LA VOLPE
Non è un caso che alla volpe si attribuiscano da sempre astuzia e furbizia; grazie alla sua enorme capacità di adattamento e alla sua prudenza, come pure all’alto tasso di riproduzione, è sempre riuscita a sopravvivere, anche a persecuzioni intense, e a colonizzare habitat sempre nuovi. E’ perfino possibile incontrarla, a volte, nei parchi delle grandi città. Durante il periodo riproduttivo, in pieno inverno, tra gli ululati e un forte abbaiare, si formano le coppie; il maschio segue poi passo passo la femmina, spesso per settimane intere, finché è disposta all’accoppiamento. Verso la fine della gestazione e per alcuni giorni dopo la nascita dei piccoli la femmina non lascia più la tana e viene rifornita di cibo dal maschio. A 2 settimane i cuccioli aprono gli occhi e spuntano i denti da latte. Vengono quindi a poco a poco abituati dalla madre anche al cibo solido, prima con un rigurgito predigerito, poi con diverse prede riportate.
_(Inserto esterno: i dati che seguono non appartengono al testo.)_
Lemma ut_inv_empty : ut_inv newTree emptyTreeDB (fun _ => 0).
Proof.
  split; [done | | | apply map_Forall_empty].
  - unfold Updatable_rootHash, GetLastRoot. cbn [emptyTreeDB db_root fold_left newTree tr_zeroHashes].
    rewrite generateZeroHashes_nth by done.
    symmetry. by apply mroot_zero.
  - intros h i _ _ _. right. by split.
Qed.

(** ** Binding of proofs *)

(** The bytes hashed at height [h] when recomputing the root. *)
Definition proof_preimage (leaf : Z) (proof : list Z) (index : Z) (h : nat) : list Z :=
  let node := CalculateRoot_upto leaf proof index h in
  if Z.land (Z.shiftr index (Z.of_nat h)) 1 =? 1
  then Hash_Bytes (nth h proof 0) ++ Hash_Bytes node
  else Hash_Bytes node ++ Hash_Bytes (nth h proof 0).

(** Two different byte strings with the same hash, if the proofs meet at height [k]. *)
Fixpoint find_collision (l1 : Z) (p1 : list Z) (l2 : Z) (p2 : list Z) (index : Z) (k : nat)
  : option (list Z * list Z) :=
  match k with
  | O => None
  | S h =>
      let a := proof_preimage l1 p1 index h in
      let b := proof_preimage l2 p2 index h in
      if bool_decide (a = b) then find_collision l1 p1 l2 p2 index h else Some (a, b)
  end.

Definition is_hash (h : Z) : Prop := 0 <= h < 256 ^ Z.of_nat HashLength.

Lemma CalculateRoot_upto_S l p i h : CalculateRoot_upto l p i (S h) = keccak256 (proof_preimage l p i h).
Proof.
  unfold proof_preimage. cbn [CalculateRoot_upto]. unfold Keccak256Hash.
  destruct (_ =? 1); cbn [concat]; by rewrite app_nil_r.
Qed.

Lemma Hash_Bytes_inj x y : is_hash x -> is_hash y -> Hash_Bytes x = Hash_Bytes y -> x = y.
Proof. apply be_bytes_inj. Qed.

Context (keccak_range : forall bs, is_hash (keccak256 bs)).

Lemma CalculateRoot_upto_hash l p i k : is_hash l -> is_hash (CalculateRoot_upto l p i k).
Proof. intros Hl. destruct k; [done|]. rewrite CalculateRoot_upto_S. apply keccak_range. Qed.

(** Equal preimages come from equal nodes one level below. *)
Lemma proof_preimage_inj l1 p1 l2 p2 i h :
  is_hash l1 -> is_hash l2 -> proof_preimage l1 p1 i h = proof_preimage l2 p2 i h ->
  CalculateRoot_upto l1 p1 i h = CalculateRoot_upto l2 p2 i h.
Proof.
  intros H1 H2 E. apply Hash_Bytes_inj; [by apply CalculateRoot_upto_hash.. |].
  unfold proof_preimage in E. destruct (_ =? 1).
  - apply app_inj_1 in E as [_ E]; [done|]. unfold Hash_Bytes. by rewrite !be_bytes_length.
  - apply app_inj_1 in E as [E _]; [done|]. unfold Hash_Bytes. by rewrite !be_bytes_length.
Qed.

Lemma find_collision_spec l1 p1 l2 p2 i k :
  is_hash l1 -> is_hash l2 -> l1 <> l2 ->
  CalculateRoot_upto l1 p1 i k = CalculateRoot_upto l2 p2 i k ->
  exists a b, find_collision l1 p1 l2 p2 i k = Some (a, b) /\ a <> b /\ keccak256 a = keccak256 b.
Proof.
  intros H1 H2 Hne. induction k as [|h IH]; intros E; [done|].
  simpl find_collision. case_bool_decide as Hd.
  - apply IH. by apply proof_preimage_inj.
  - do 2 eexists. split; [done|]. split; [done|]. by rewrite <- !CalculateRoot_upto_S.
Qed.

(** C39. A root binds the leaf at an index: from two accepted proofs of different leaves at the same
    index against the same root, [find_collision] computes two different byte strings with the
    same Keccak hash. *)
Theorem VerifyProof_binding leaf1 proof1 leaf2 proof2 index root :
  is_hash leaf1 -> is_hash leaf2 -> leaf1 <> leaf2 ->
  VerifyProof leaf1 proof1 index root = true -> VerifyProof leaf2 proof2 index root = true ->
  exists a b, find_collision leaf1 proof1 leaf2 proof2 index DefaultHeight = Some (a, b) /\
              a <> b /\ keccak256 a = keccak256 b.
Proof.
  unfold VerifyProof, CalculateRoot. intros H1 H2 Hne E1 E2. apply Z.eqb_eq in E1, E2.
  apply find_collision_spec; [done.. | congruence].
Qed.

End UpdatableProofs.

(** ** Concrete trees *)

Section Sparse.
Context `{Keccak}.

Definition tree_root_sparse (leaves : list Z) : Z :=
  mroot_sparse (generateZeroHashes DefaultHeight) (leaves_fn leaves) (Z.of_nat (length leaves))
    DefaultHeight 0.

Lemma tree_root_sparse_eq leaves : tree_root leaves = tree_root_sparse leaves.
Proof. unfold tree_root, tree_root_sparse. apply mroot_sparse_eq; [apply leaves_fn_beyond | done]. Qed.

Definition path_nodes_sparse (f : Z -> Z) (n i : Z) (k : nat) : list TreeNode :=
  let zs := generateZeroHashes k in
  let m := mroot_sparse zs f n in
  map (fun h => let q := i / 2 ^ Z.of_nat (S h) in mkTreeNode (m (S h) q) (m h (2 * q)) (m h (2 * q + 1)))
      (seq 0 k).

Lemma path_nodes_sparse_eq f n i k :
  (forall j, n <= j -> f j = 0) -> path_nodes f i k = path_nodes_sparse f n i k.
Proof.
  intros Hf. unfold path_nodes, path_nodes_sparse. apply map_ext_in. intros h Hh. apply in_seq in Hh.
  unfold mnode. rewrite !(mroot_sparse_eq k f n) by (done || lia). done.
Qed.

Definition collision_freeb (nodes : list TreeNode) : bool :=
  forallb (fun a => forallb (fun b => if tn_Hash a =? tn_Hash b then bool_decide (a = b) else true) nodes) nodes.

Lemma collision_freeb_sound nodes : collision_freeb nodes = true -> collision_free nodes.
Proof.
  unfold collision_freeb, collision_free. intros Hb. apply Forall_forall. intros a Ha.
  apply Forall_forall. intros b Hb' E. apply list_elem_of_In in Ha, Hb'.
  rewrite forallb_forall in Hb. specialize (Hb a Ha). rewrite forallb_forall in Hb.
  specialize (Hb b Hb'). rewrite E, Z.eqb_refl in Hb. by apply bool_decide_eq_true in Hb.
Qed.

(** Executable test of [put_ok]. *)
Definition put_okb (db : TreeDB) (leaves : list Z) (bn bp v : Z) : bool :=
  let root := tree_root_sparse (leaves ++ [v]) in
  let n := Z.of_nat (length leaves) in
  (n <? 2 ^ 32) &&
  forallb (fun r => negb (Root_leb (mkRoot root n bn bp) r)) (db_root db) &&
  forallb (fun r => negb (rt_Hash r =? root)) (db_root db) &&
  collision_freeb (rht_nodes (db_rht db) ++ path_nodes_sparse (leaves_fn (leaves ++ [v])) (n + 1) n DefaultHeight).

Lemma put_okb_sound db leaves bn bp v : put_okb db leaves bn bp v = true -> put_ok db leaves bn bp v.
Proof.
  unfold put_okb. intros Hb. apply andb_true_iff in Hb as [Hb Hc]. apply andb_true_iff in Hb as [Hb Hf].
  apply andb_true_iff in Hb as [Hn Hp]. rewrite <- tree_root_sparse_eq in *. rewrite forallb_forall in *.
  split.
  - by apply Z.ltb_lt.
  - intros r Hr. specialize (Hp r Hr). by apply negb_true_iff in Hp.
  - intros r Hr. specialize (Hf r Hr). by apply negb_true_iff, Z.eqb_neq in Hf.
  - rewrite (path_nodes_sparse_eq _ (Z.of_nat (length leaves) + 1)); [by apply collision_freeb_sound|].
    intros j Hj. apply leaves_fn_beyond. rewrite length_app. simpl. lia.
Qed.

End Sparse.

#[local] Existing Instance toy_keccak.

(** A tree with one committed leaf. *)
Definition example_t0 : AppendOnlyTree := fst (initCache NewAppendOnlyTree emptyTreeDB).
Definition example_run1 := AppendOnly_insert example_t0 (NewTx emptyTreeDB) 1 0 (mkLeaf 0 11).
Definition example_t1 : AppendOnlyTree := fst (fst example_run1).
Definition example_db1 : TreeDB := tx_db (snd (fst example_run1)).

Lemma example1_inv : aot_inv example_t1 example_db1 [11].
Proof.
  destruct (initCache_inv NewAppendOnlyTree emptyTreeDB [] (aot_inv_new _ _ db_inv_empty))
    as (t' & Hinit & Hinv & Hlast).
  assert (example_t0 = t') as Ht by (unfold example_t0; by rewrite Hinit).
  assert (put_ok emptyTreeDB [] 1 0 11) as Hput by (apply put_okb_sound; vm_compute; reflexivity).
  destruct (AppendOnly_insert_spec t' (NewTx emptyTreeDB) [] 1 0 11 Hinv Hlast Hput)
    as (t1 & tx1 & Hrun & Hinv1 & _).
  unfold example_t1, example_db1, example_run1. rewrite Ht.
  change (AppendOnly_insert t' (NewTx emptyTreeDB) 1 0 (mkLeaf 0 11) = (t1, tx1, Ok (tree_root ([] ++ [11])))) in Hrun.
  rewrite Hrun. exact Hinv1.
Qed.

Lemma PutLeaf_appends_witness :
  exists t' tx',
    AppendOnly_PutLeaf NewAppendOnlyTree (NewTx example_db1) 2 0 (mkLeaf 1 22)
      = (t', tx', Ok (tree_root [11; 22])) /\
    aot_inv t' (tx_db tx') [11; 22] /\
    GetLastRoot (tx_db tx') = Ok (mkRoot (tree_root [11; 22]) 1 2 0).
Proof.
  refine (PutLeaf_appends NewAppendOnlyTree (NewTx example_db1) [11] 2 0 22 _ _).
  - apply aot_inv_new, (ai_db _ _ _ example1_inv).
  - apply put_okb_sound. vm_compute. reflexivity.
Defined.

Lemma PutLeaf_wrong_index_witness :
  exists t', AppendOnly_PutLeaf example_t1 (NewTx example_db1) 2 0 (mkLeaf 7 22)
             = (t', NewTx example_db1, Err ErrInvalidIndex) /\ aot_inv t' example_db1 [11].
Proof.
  refine (PutLeaf_wrong_index example_t1 (NewTx example_db1) [11] 2 0 7 22 example1_inv _ _).
  - simpl. lia.
  - vm_compute. discriminate.
Defined.

Lemma GetProof_verifies_witness :
  GetLeaf example_db1 0 (tree_root (take 1 [11])) = Ok 11 /\
  exists proof, GetProof (aot_Tree example_t1) example_db1 0 (tree_root (take 1 [11])) = Ok proof /\
    length proof = DefaultHeight /\ VerifyProof 11 proof 0 (tree_root (take 1 [11])) = true.
Proof. refine (GetProof_verifies example_t1 example_db1 [11] 1 0 11 example1_inv _ _); auto. Defined.

Lemma Reorg_truncates_witness :
  exists k, (k <= 1)%nat /\ aot_inv example_t1 (Reorg example_db1 1) (take k [11]) /\
    (forall i r, db_root example_db1 !! i = Some r -> rt_BlockNum r < 1 <-> (i < k)%nat).
Proof. refine (Reorg_truncates example_t1 example_db1 [11] 1 example1_inv). Defined.

Lemma Rollback_one_leaf_witness :
  let '(t1, tx1, _) := AppendOnly_PutLeaf example_t1 (NewTx example_db1) 2 0 (mkLeaf 1 22) in
  let '(db2, t2) := Tx_Rollback tx1 t1 in
  db2 = example_db1 /\ aot_inv t2 example_db1 [11].
Proof.
  refine (Rollback_one_leaf example_t1 example_db1 [11] 2 0 22 example1_inv _).
  apply put_okb_sound. vm_compute. reflexivity.
Defined.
A 1-2 mesi le volpi giovani incominciano ad esplorare il mondo al di fuori dalla tana e perdono gradualmente il loro primo pelo, scuro e lanuginoso, assumendo la caratteristica colorazione fulva. Nei loro giochi sempre più vivaci acquistano destrezza e vista d’occhio e provano molti comportamenti utili per la sopravvivenza futura. Nel tardo autunno, infine, sono scacciati dai genitori e devono cercarsi un proprio territorio.
Questo è demarcato con segnali odorosi costituiti da urina, da una secrezione delle ghiandole anali, depositati in punti particolari. Le ghiandole odorifere tra i polpastrelli delle dita lasciano sul terreno delle tracce odorose che informano i conspecifici sugli spostamenti e facilitano l’orientamento di notte. Tutte le volpi hanno poi una tipica macchiolina nera sulla parte superiore della coda dove sbocca una ghiandola cutanea, la cui funzione non è ancora stata spiegata chiaramente: è possibile che serva anch’essa alla demarcazione del territorio tramite l’odore. Oltre all’olfatto, pure l’udito è particolarmente ben sviluppato e la volpe riesce a sentire lo squittio di un topo anche a 100 m di distanza.
Nutrendosi per lo più proprio di topi, arreca fra l’altro grandi vantaggi all’agricoltura. Se invece cattura un fagiano, una lepre, un coniglio selvatico o, in casi più rari, addirittura un capriolo, viene bollata dai cacciatori come animale da preda. Gli animali che cadono vittima della volpe, tuttavia, sono soprattutto quelli deboli e malati, per cui la sua caccia mantiene l’equilibrio biologico dei boschi.
Come si può, comunque, disapprovarla se in certe occasioni si imbatte anche in un comodo animale da cortile, raggiungibile quasi senza fatica? Se talvolta la tavola non è così imbandita, si accontenta peraltro anche di larve di insetti, cavallette, lombrichi o vegetali, come bacche, frutta e prodotti agricoli.
Da secoli la volpe è accanitamente perseguitata: un tempo come predatore e per la sua preziosa e folta pelliccia invernale, in epoca più recente soprattutto perché il principale propagatore della rabbia.
Negli ultimi 50 anni questa malattia virale, pericolosa anche per l’uomo, in Europa ha assunto le dimensioni di un’epidemia di grandi proporzioni. L’infezione avviene solo se il virus penetra in una ferita tramite la saliva di un animale rabbioso, cioè di solito a causa di un morso. Durante la caccia le volpi vengono a volte morsicate sulle labbra da topi, spesso portatori del virus, e così sono infettate; una volpe rabbiosa aggredisce di solito mordendo altri animali e trasmettendo in questo modo la malattia.
Nel tentativo di arginare il contagio sono state abbattute (o uccise nella tana con il gas) milioni di volpi, ma inutilmente. Ci si ripromette oggi di ottenere risultati migliori tramite una vaccinazione per via orale, esponendo cioè nei boschi esche di carne con il vaccino. Sempre più cacciatori hanno nel frattempo riconosciuto l’utilità delle volpi e le tollerano di nuovo – in numero limitato – sul loro terreno di caccia.